Indubitably, a corporation may act only through its board of directors or, when
authorized either by its bylaws or by its board resolution, through its officers or
agents in the normal course of business. The general principles of agency govern the
relation between the corporation and its officers or agents, subject to the articles of
incorporation, bylaws, or relevant provisions of law. 11 Thus, this Court has held that
"'a corporate officer or agent may represent and bind the corporation in transactions
with third persons to the extent that the authority to do so has been conferred upon
him, and this includes powers which have been intentionally conferred, and also
such powers as, in the usual course of the particular business, are incidental to, or
may be implied from, the powers intentionally conferred, powers added by custom
and usage, as usually pertaining to the particular officer or agent, and such apparent
powers as the corporation has caused persons dealing with the officer or agent to
believe that it has conferred.' " 12

Furthermore, the Court has also recognized the rule that "persons dealing with an
assumed agent, whether the assumed agency be a general or special one, are bound
at their peril, if they would hold the principal liable, to ascertain not only the fact of
agency but also the nature and extent of authority, and in case either is
controverted, the burden of proof is upon them to establish it (Harry Keeler v.
Rodriguez, 4 Phil. 19)." 13 Unless duly authorized, a treasurer, whose powers are
limited, cannot bind the corporation in a sale of its assets. 14

In the case at bar, Respondent Motorich categorically denies that it ever authorized
Nenita Gruenberg, its treasurer, to sell the subject parcel of land. 15 Consequently,
petitioner had the burden of proving that Nenita Gruenberg was in fact authorized
to represent and bind Motorich in the transaction.

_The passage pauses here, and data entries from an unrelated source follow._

(** The flag of an element that is free again is computed in 64 bits and compared with the
    32-bit [ct_]: before the wrap-around of [ct_] it is an index that never comes. *)
Definition late : Z := 2 ^ 32 - 200.

Definition late_begin : config (mring nat) (thread nat) := {|
  shared := set_ct late (fresh 0%nat 1); pcs := {[0%nat := Producer PIdle; 2%nat := receiver 1 late]} |}.

Example stuck_at_the_end :
  let k := run_schedule next_gentle ((seq 0 256 ≫= λ i, push 0 i ++ pop true 2) ++ moves 0 (CallPush (val 256)) 5) late_begin in
  took 2 k = Some (seq 0 256) ∧ producer_at 0 k = Some (Pushed false).
Proof. vm_compute. split; reflexivity. Qed.

Lemma multi_threads_start : start 3 (threads 0).
Proof.
  assert (∀ t th, threads 0 !! t = Some th → th = Producer PIdle ∨
    t = 2%nat ∧ th = receiver 1 0 ∨ t = 3%nat ∧ th = receiver 2 0) as Hth.
  { intros t th. unfold threads. rewrite !lookup_insert_Some, lookup_singleton_Some. naive_solver. }
  split; [done| |].
  - intros t th Ht. destruct (Hth t th Ht) as [->|[[_ ->]|[_ ->]]]; [by left|right..]; eexists; (split; [reflexivity|]).
    + by exists 0.
    + by exists 1.
  - intros t t' q q' p p' H1 H2 E. unfold receiver in Hth.
    destruct (Hth _ _ H1) as [[=]|[[-> [= -> _]]|[-> [= -> _]]]], (Hth _ _ H2) as [[=]|[[-> [= -> _]]|[-> [= -> _]]]];
      first [done | discriminate E].
Qed.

Petitioner failed to discharge this
burden. Its offer of evidence before the trial court contained no proof of such
authority. 16 It has not shown any provision of said respondent's articles of
incorporation, bylaws or board resolution to prove that Nenita Gruenberg possessed
such power.

That Nenita Gruenberg is the treasurer of Motorich does not free petitioner from the
responsibility of ascertaining the extent of her authority to represent the
corporation. Petitioner cannot assume that she, by virtue of her position, was
authorized to sell the property of the corporation. Selling is obviously foreign to a
corporate treasurer's function, which generally has been described as "to receive
and keep the funds of the corporation and to disburse them in accordance with the
authority given him by the board or the properly authorized officers." 17

Neither was such real estate sale shown to be a normal business activity of
Motorich. The primary purpose of Motorich is marketing, distribution, export and
import in relation to a general merchandising business. 18 Unmistakably, its
treasurer is not cloaked with actual or apparent authority to buy or sell real
property, an activity which falls way beyond the scope of her general authority.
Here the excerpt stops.